9 minute read

Untitled

Since OpenAI announced DALLE-2, the attention on diffusion-based text-conditional image synthesis is largely increasing. In this post, I will cover recent trends from GAN-based image manipulation to DALLE-2. I will assume the readers are already fairly familiar with diffusion models.

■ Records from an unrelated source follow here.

(** * AsyncAPI discovery: event detection and specification generation

    A shallow embedding of the event detector ([event_detector.py]), the
    AsyncAPI 3.0 generator ([asynapi_generator.py]), the simple 2.6 generator
    ([generator.py]) and the catalog manager's document builder
    ([catalog_manager.py]), with the properties of their specification
    proved or refuted on the embedding; and of the code around them: the
    local scanner ([scanner.py]) and its driver ([discovery.py]), the
    repository loop of [main.py] with the catalog index, and the catalog
    manager of the 3.0 specifications with its index and its report.

    Python values are modelled by the JSON-shaped type [value]; dictionaries
    are association lists in insertion order (the order the generated
    documents are dumped in), with any value as a key since the generators
    key dictionaries by fields of the events; exceptions are explicit
    results.  Strings hold ASCII text and JSON numbers are integers. *)

From Stdlib Require Import String Ascii List ZArith Bool Arith Lia Permutation.
From Stdlib Require Import DecimalString DecimalNat.
Import ListNotations.
Set Warnings "-register-all".
Open Scope string_scope.
Open Scope nat_scope.

(** ** The Python fragment the program lives in *)

Module Py.

Inductive value : Type :=
| VNone
| VBool (b : bool)
| VInt (z : Z)
| VStr (s : string)
| VList (l : list value)
| VDict (d : list (value * value)).

Inductive exn : Type :=
  AttributeError | TypeError | KeyError | ValueError | IndexError.

Inductive result (A : Type) : Type :=
| Ok (a : A)
| Raise (e : exn).
Arguments Ok {A} a.
Arguments Raise {A} e.

Definition bind {A B : Type} (r : result A) (k : A -> result B) : result B :=
  match r with
  | Ok a => k a
  | Raise e => Raise e
  end.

GAN-based image manipulation

Untitled

Text-guided image manipulation is the task of modifying an image based on a given text prompt. As shown in the image above, we can change the topping of the pizza, make it to be a chocolate chip cookie, or perform a style transfer.

Untitled

The studies that utilize pre-trained GAN for image manipulation can be sorted into the methods that perform latent optimization (w-learner) [1] and the methods that perform generator optimization (G-learner) [2]. The idea is basically that we can generate an image consistent with a given text prompt by optimizing either the latent vector or generator itself to maximize the similarity $\mathbf S$ between the text and the image. Unlike the w-learner that performs latent space exploration only, G-learner changes the distribution of the generator, making it possible to generate the images in the unseen domain that are not included in the training set. However, GAN-inversion is needed to apply these approaches for real image editing.

The cons

  1. An optimization of either $w$ or $G$ is necessary.
  2. The performance of GAN inversion serves as a bottleneck of overall manipulation quality.
  3. As GANs struggle in complex datasets such as ImageNet, the methods can be applied to limited sorts of datasets.

DiffusionCLIP

Untitled

Drawbacks of GAN-based manipulation methods include the error in GAN inversion and the limited performance of GANs on complex datasets. It is known that DDIM allows deterministic sampling of diffusion models, and nearly perfect inversion can be achieved by inverting the generative ODE [6]. Furthermore, diffusion models tend to perform better on complex datasets than GANs. DiffusionCLIP [3] exploits these advantages. They fine-tune the parameters of ODE to maximize the CLIP similarity between a text and an image, which is similar to G-learner in GAN-based manipulation methods, allowing translation to out-of-domain.

The cons

This still requires costly optimization of ODE.

CLIP-guided Diffusion

Text-conditional generation can be performed by utilizing CLIP guidance to guide the reverse process of the unconditional diffusion model [4]:

$$ \begin{equation} \hat \mu_\theta (x_t) = \mu_\theta(x_t) + s\Sigma\nabla x_t \mathbf S( I(x_t), T(c)). \end{equation} $$

$s$ is a scalar adjusting the strength of guidance, $\Sigma$ is the covariance matrix of a reverse process step, and $I$ and $T$ are image and text encoders of CLIP, respectively. Guided by text prompt, we can generate novel images or manipulate existing images by making them go through a forward process for a certain amount of steps and then pass through a reverse process. To use CLIP guidance, we would have to re-train CLIP on the noised dataset. Instead, we can calculate $\hat x_0$ from $\epsilon_\theta(x_t,t)$ and get the gradient of it with respect to CLIP similarity. Note that $\hat x_0$ can be differentiated by $\epsilon_\theta$, and $\epsilon_\theta$ can be differentiated by $x_t$. However, $\hat x_0$ is blurry or noisy, especially when $t$ is large, leading to worse performance than re-training CLIP, which is unfeasible in terms of computation.

The cons

  1. Without re-training CLIP, performance is sub-optimal.
  2. Translation to out-of-domain is impossible as $\theta$ is not fine-tuned.

GLIDE

Untitled

GLIDE [5] from OpenAI is the de facto predecessor of DALLE-2 that shows very impressive results. Unlike the models we have covered so far that do not require large-scale datasets consisting of text and image pairs, GLIDE leverages hundreds of millions of pairs. The idea is simple. As they have paired dataset, they train a text-conditional model by feeding a text prompt into a massive diffusion model as a condition. Since the dataset is very large and has high diversity, it is hard to define an explicit out-of-domain, making versatile image generation or editing possible.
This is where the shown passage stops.